Although the performance of the proposed model is good, I do not see any new insights from this paper. Hence, the limited technical novelty of this paper led me to recommend probably reject (4) for this paper.
- What is the ranking of this paper in your review stack?
3
- Number of papers in your stack
5
- Reviewer confidence
Very confident
Review #3
- Please describe the contribution of the paper
This work presents a deeply supervised k-complete-bipartite network with asymmetric convolutions by integrating multi-scale features and asymmetric convolutional blocks.

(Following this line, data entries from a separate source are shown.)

Definition register (body : result bool registerRequest) : Act reply :=
  _ ← guard_not (hasQueryParameter rq ["password"; "email"; "confirmPassword"]) 400 "credentials_in_query";
  req ← registration_body body;
  let name := TrimSpace (reg_Name req) in
  let email := normal_email (reg_Email req) in
  let password := TrimSpace (reg_Password req) in
  let code := TrimSpace (reg_Code req) in
  _ ← guard_not (name == "") 400 "name_required";
  _ ← guard_not ((email == "") || (password == "")) 400 "missing_credentials";
  _ ← allowAuthProbe rq RegistrationProbe email;
  blacklisted ← look_store (λ s, IsBlacklisted s email);
  _ ← guard_not blacklisted 403 "email_blacklisted";
  _ ← guard_not (negb (Contains email "@")) 400 "invalid_email";
  _ ← guard_not (len password <? 8) 400 "password_too_short";
  _ ← check_registration_code email code;
  referralCode ← accepted_referral (reg_ReferralCode req);
  hashed ← or_refuse (bcrypt_Generate (rq_salt rq 0) password) 500 "hash_failure";
  '(created, user) ← create_account (registered_user name email hashed code) referralCode;
  match created with
  | Err e => stop (Refused (creation_error e))
  | Ok _ =>
      provisioned ← on_store (provisionFreeEntitlement now (user_ID user));
      _ ← or_refuse provisioned 500 "default_entitlement_unavailable";
      _ ← drop_registration_code email;
      mret (Registered (sanitizeUser now user None))
  end.

(** ** Email verification *)

(** Setting the flag of an account whose address was proved. *)
Definition mark_verified (user : User) (failure : string) : Act User :=
  if user_EmailVerified user then mret user else
  '(r, user) ← update_account rq 0 (user <| user_EmailVerified := true |>);
  _ ← or_refuse r 500 failure;
  mret user.

(** The pending verification of an existing account. *)
Definition verify_existing (email code : string) (verification : emailVerification) : Act reply :=
  if Before now (ev_lockedUntil verification) then stop (VerificationLocked (ev_lockedUntil verification)) else
  if ev_code verification != code then
    lockedUntil ← recordEmailVerificationFailure rq email;
    if negb (IsZero lockedUntil) && Before now lockedUntil then stop (VerificationLocked lockedUntil)
    else refuse 400 "invalid_code"
  else
  found ← look_store (λ s, GetUserByID s (ev_userID verification));
  user ← or_refuse found 500 "verification_failed";
  _ ← guard_not (negb (user_Active user)) 403 "account_suspended";
  if negb (EqualFold (TrimSpace (user_Email user)) (ev_email verification)) then
    _ ← removeEmailVerification email;
    refuse 400 "invalid_code"
  else
  user ← mark_verified user "verification_failed";
  _ ← removeEmailVerification email;
  '(sessionToken, expiresAt) ← new_session cfg rq 0 (user_ID user) None;
  mret (SignedIn "email verified" sessionToken expiresAt (sanitizeUser now user None) None).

Experimental results on three datasets show that the proposed network outperforms state-of-the-art methods.
- Please list the main strengths of the paper; you should write about a novel formulation, an original way to use data, demonstration of clinical feasibility, a novel application, a particularly strong evaluation, or anything else that is a strong aspect of this work. Please provide details, for instance, if a method is novel, explain what aspect is novel and why this is interesting.
- This work presents a network to leverage multi-scale features and enhance the capability of standard convolutions for medical image segmentation.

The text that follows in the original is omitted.